:: WORK ITEM ::
Using the records that follow, copy every line containing the word "embedding".
:: DATA RECORDS ::
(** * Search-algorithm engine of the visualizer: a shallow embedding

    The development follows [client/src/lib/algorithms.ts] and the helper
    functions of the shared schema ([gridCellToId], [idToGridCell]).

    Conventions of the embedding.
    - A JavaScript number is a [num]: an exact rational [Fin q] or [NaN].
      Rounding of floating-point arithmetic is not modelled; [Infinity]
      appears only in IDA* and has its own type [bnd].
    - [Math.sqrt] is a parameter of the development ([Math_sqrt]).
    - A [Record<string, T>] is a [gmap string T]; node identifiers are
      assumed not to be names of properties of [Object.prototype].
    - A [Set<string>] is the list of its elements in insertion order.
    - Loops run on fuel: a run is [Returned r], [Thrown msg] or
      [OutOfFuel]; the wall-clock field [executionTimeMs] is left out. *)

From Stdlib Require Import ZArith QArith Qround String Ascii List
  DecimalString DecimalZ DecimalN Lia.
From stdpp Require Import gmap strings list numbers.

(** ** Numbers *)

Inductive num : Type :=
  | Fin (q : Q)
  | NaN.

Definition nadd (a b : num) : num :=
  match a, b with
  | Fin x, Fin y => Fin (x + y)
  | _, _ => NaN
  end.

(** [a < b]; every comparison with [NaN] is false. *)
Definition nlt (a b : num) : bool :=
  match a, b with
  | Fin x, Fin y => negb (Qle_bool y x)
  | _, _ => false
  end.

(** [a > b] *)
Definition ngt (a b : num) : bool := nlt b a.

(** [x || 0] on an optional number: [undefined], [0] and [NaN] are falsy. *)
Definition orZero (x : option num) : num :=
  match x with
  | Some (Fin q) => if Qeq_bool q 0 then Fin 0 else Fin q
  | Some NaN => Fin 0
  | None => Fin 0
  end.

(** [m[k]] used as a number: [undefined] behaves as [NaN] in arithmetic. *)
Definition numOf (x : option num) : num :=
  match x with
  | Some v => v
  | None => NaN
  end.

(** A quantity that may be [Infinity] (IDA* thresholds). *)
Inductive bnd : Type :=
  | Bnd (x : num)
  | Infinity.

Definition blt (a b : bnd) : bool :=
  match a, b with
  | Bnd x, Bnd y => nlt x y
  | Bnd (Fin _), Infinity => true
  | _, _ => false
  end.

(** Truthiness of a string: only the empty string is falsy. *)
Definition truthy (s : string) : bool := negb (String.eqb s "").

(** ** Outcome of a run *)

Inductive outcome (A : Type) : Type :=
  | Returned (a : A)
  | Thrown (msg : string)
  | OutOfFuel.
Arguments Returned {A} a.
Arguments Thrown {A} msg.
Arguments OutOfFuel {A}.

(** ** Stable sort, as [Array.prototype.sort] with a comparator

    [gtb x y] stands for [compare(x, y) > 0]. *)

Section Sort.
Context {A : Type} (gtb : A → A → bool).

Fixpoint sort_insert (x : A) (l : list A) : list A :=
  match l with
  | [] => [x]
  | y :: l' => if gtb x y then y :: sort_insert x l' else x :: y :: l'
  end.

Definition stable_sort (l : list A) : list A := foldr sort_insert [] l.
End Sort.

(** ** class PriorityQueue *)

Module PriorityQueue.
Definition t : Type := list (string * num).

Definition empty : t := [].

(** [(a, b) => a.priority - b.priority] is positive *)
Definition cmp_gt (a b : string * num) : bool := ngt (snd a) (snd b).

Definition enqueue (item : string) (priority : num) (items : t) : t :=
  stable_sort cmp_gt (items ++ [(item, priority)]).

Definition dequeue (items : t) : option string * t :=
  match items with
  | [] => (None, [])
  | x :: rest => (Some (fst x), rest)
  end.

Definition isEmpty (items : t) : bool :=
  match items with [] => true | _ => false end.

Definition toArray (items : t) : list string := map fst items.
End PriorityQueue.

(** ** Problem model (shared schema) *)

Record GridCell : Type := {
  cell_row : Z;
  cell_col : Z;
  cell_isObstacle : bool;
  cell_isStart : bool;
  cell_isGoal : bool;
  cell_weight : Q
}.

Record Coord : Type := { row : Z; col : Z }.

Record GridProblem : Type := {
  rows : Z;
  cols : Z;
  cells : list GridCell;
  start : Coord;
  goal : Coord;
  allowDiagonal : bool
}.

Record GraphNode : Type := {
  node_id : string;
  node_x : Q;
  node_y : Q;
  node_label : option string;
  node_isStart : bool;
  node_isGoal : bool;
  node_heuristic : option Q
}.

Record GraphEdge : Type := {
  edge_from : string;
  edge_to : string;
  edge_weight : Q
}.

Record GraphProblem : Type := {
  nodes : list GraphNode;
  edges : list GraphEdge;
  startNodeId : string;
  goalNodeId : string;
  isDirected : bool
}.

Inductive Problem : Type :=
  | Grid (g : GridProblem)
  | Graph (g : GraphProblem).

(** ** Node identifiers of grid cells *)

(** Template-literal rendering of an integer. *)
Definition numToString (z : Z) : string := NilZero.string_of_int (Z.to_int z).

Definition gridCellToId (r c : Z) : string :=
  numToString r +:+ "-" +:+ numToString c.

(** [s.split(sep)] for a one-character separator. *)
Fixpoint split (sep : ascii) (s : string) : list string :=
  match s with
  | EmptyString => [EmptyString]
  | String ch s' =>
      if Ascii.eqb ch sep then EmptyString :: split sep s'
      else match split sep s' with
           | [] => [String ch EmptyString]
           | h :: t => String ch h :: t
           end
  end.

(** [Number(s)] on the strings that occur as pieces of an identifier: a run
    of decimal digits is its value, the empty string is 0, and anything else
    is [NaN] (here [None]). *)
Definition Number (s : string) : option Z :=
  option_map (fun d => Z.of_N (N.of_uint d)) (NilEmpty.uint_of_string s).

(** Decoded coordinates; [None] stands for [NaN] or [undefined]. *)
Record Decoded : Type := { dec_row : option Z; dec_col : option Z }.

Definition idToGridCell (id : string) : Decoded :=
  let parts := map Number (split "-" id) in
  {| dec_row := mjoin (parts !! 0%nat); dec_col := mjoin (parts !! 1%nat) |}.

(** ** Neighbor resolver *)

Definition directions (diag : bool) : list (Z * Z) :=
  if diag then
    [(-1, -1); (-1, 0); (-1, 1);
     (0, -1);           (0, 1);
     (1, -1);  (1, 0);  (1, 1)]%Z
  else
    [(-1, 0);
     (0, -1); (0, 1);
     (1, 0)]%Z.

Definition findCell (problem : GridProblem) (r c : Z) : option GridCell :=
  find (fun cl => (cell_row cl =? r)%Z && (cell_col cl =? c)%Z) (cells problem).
:::
:: ANSWER SECTION ::
(** * Search-algorithm engine of the visualizer: a shallow embedding
    Conventions of the embedding.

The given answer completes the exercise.